PUTTING THE PIECES TOGETHER TO LOOK INTO THE FUTURE
5.3
Let the computer do the work I: optimizations
Modern computer capacities and advances in modelling software and algorithms make numerical modelling much more accessible than a few decades ago. Nevertheless, basic understandings of the mathematical model structure and its feedback on the design stage are requirements to ensure that the model is not only credible but can also produce meaningful results.
In this step, we will take a short look into some computational aspects that you should keep in mind when designing your model as they often will have a direct impact on if and how your model will solve.
When optimising models, one of the main choices is between linear or non-linear model designs. A Linear Program (LP) consists of a linear objective function and linear constraints. A common formulation is a cost minimising LP of the form used in chapter 2:
$$\min \limits_q \enspace {Cost}=\sum{c_i q_i}$$ (Cost objective)
s.t. $$q_i\leq q_i^{max}$$ (Production constraints)

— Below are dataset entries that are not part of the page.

Section crypt_contract.
#[local] Set Default Proof Using "Type*".
Context `{XtsAes} {B : Type} `{ChannelContract B}.

#[global] Program Instance crypt_contract : ChannelContract (CryptIoChannel B) := {
  outstanding c := outstanding (cc_base c);
}.
Next Obligation.
  intros so n b id c w c' w'; cbn. unfold crypt_add_read. intros E.
  destruct (add_read so n b id _ w) as [[base w1]|] eqn:E1; [|done]. cbn [mbind outcome_bind] in E. simplify_eq.
  apply (add_read_out _ _ _ _ _ _ _ _ E1).
Qed.
Next Obligation.
  intros so n b id c w c' w'; cbn. unfold crypt_add_write. intros E.
  destruct (encrypt _ _ _ _) as [data|]; [|done]. cbn [mbind outcome_bind] in E.
  destruct (add_write so n b id _ _) as [[base w1]|] eqn:E1; [|done]. cbn [mbind outcome_bind] in E. simplify_eq.
  apply (add_write_out _ _ _ _ _ _ _ _ E1).
Qed.
Next Obligation.
  intros id c w c' w'; cbn. intros E.
  destruct (add_flush id _ _) as [[base w1]|] eqn:E1; [|done]. cbn [mbind outcome_bind] in E. simplify_eq.
  apply (add_flush_out _ _ _ _ _ E1).
Qed.
Next Obligation.
  intros c w r c' w'; cbn. intros E.
  destruct (submit _ _) as [[[r1 base] w1]|] eqn:E1; [|done]. cbn [mbind outcome_bind] in E. simplify_eq.
  apply (submit_out _ _ _ _ _ E1).
Qed.
Next Obligation.
  intros c w rs c' w'; cbn. unfold crypt_poll. intros E.
  destruct (poll _ _) as [[[r1 base] w1]|] eqn:E1; [|done]. cbn [mbind outcome_bind] in E.
  destruct (for_each _ _ _) as [[rs' w2]|]; [|done]. cbn [mbind outcome_bind] in E. simplify_eq.
  apply (poll_out _ _ _ _ _ E1).
Qed.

$$\sum{q_i}\geq d$$ (Demand constraints)
The advantage of LP formulations is that they can be solved relatively fast even for large scale models. Furthermore, the obtained solution provides a global optimum: either a unique solution, a continuum of equivalent solutions, or no solution. LP models therefore provide a good starting point to get familiar with the problem at hand. Albeit many relations and restrictions in the real world are non-linear oftentimes, they can be reasonably approximated by linear formulations.
Naturally, Non-Linear Programs (NLP) relax the linearity constraints and the functional relations can take on any form. The advantage of NLPs comes with the possibility to remain closer to real world conditions. However, this comes at a price. First, NLPs are harder to solve and will normally need longer to find a solution. Second, most NLP solutions don’t guarantee a global optimum.
Exemplary solution space for a NLP
To ensure that a global maximum is reached, further criteria, in addition to the first-order conditions, are needed. There are global solvers that ensure that a solution is a global optima, but the computational effort is much higher than for local solvers. Therefore, most of the time, NLP models will only ensure that a local optima is obtained. From a modeller perspective, this means that one should ensure that the obtained solution is reasonable; for example, by providing starting points via LP approximations of the NLP model.
A special form of NLP models are formulations with quadratic elements. This can either be Quadratic Programs (QP) that have a quadratic term in the objective but only linear constraints (for example typical welfare formulations) or Quadratic Constraints Programs (QCP) in which the side constraints can contain quadratic formulations. Those NLPs are easier to solve and many solvers have special routines for this kind of problem.
A final important form for optimization models are formulations involving integer variables. The most common form of models with integer elements are coded as Mixed-Integer Linear Programs (MILP) that involve both continuous and integer variables while keeping the linearity restrictions. You can also design non-linear formulations with integer elements but the current solver capability for those problems is rather limited. Integer elements are rather common in real life (eg, most commodities are consumed in discrete amounts) but can often be reasonably approximated by continuous formulations for large-scale problems (eg, models with a consumption of 1000.4 units are less of a problem than models with 1.4 units).
A common usage for integer elements are binary variables indicating choices (ie, binary 0-1 variables), like fixed costs added if a production site is constructed. A typical example in electricity markets is power plant status conditions:
$$\min_\limits {q,s} \enspace {Costs}=\sum{c_i q_i}$$ (Cost objective)
s.t. $$s_i q^{min} \leq q_i \leq s_i {cap}^{max}$$ (Generation constraint)
$$\sum{q_i} \geq d$$ (Demand constraint)
In case a plant is online $$(s = 1)$$ the output, $$q$$, of a plant $$i$$ has to remain within the generation constraints defined by the lower and upper capacity limits. In case the plant is offline, $$(s = 0)$$, the output is fixed to zero. MILP models are harder to solve than pure LP models but still perform reasonably well, normally obtaining global optimality and they can handle large datasets.
The easy design of optimization problems and the good solver capabilities of modern computers make optimization models a good place to start your endeavour into numerical modelling. You will be able to design large system representations or complex firm optimizations. Even if you want to assess more complex real world challenges, like the oligopoly models we discussed in chapter 4, a simple benchmark optimization model representing first-best conditions is often helpful.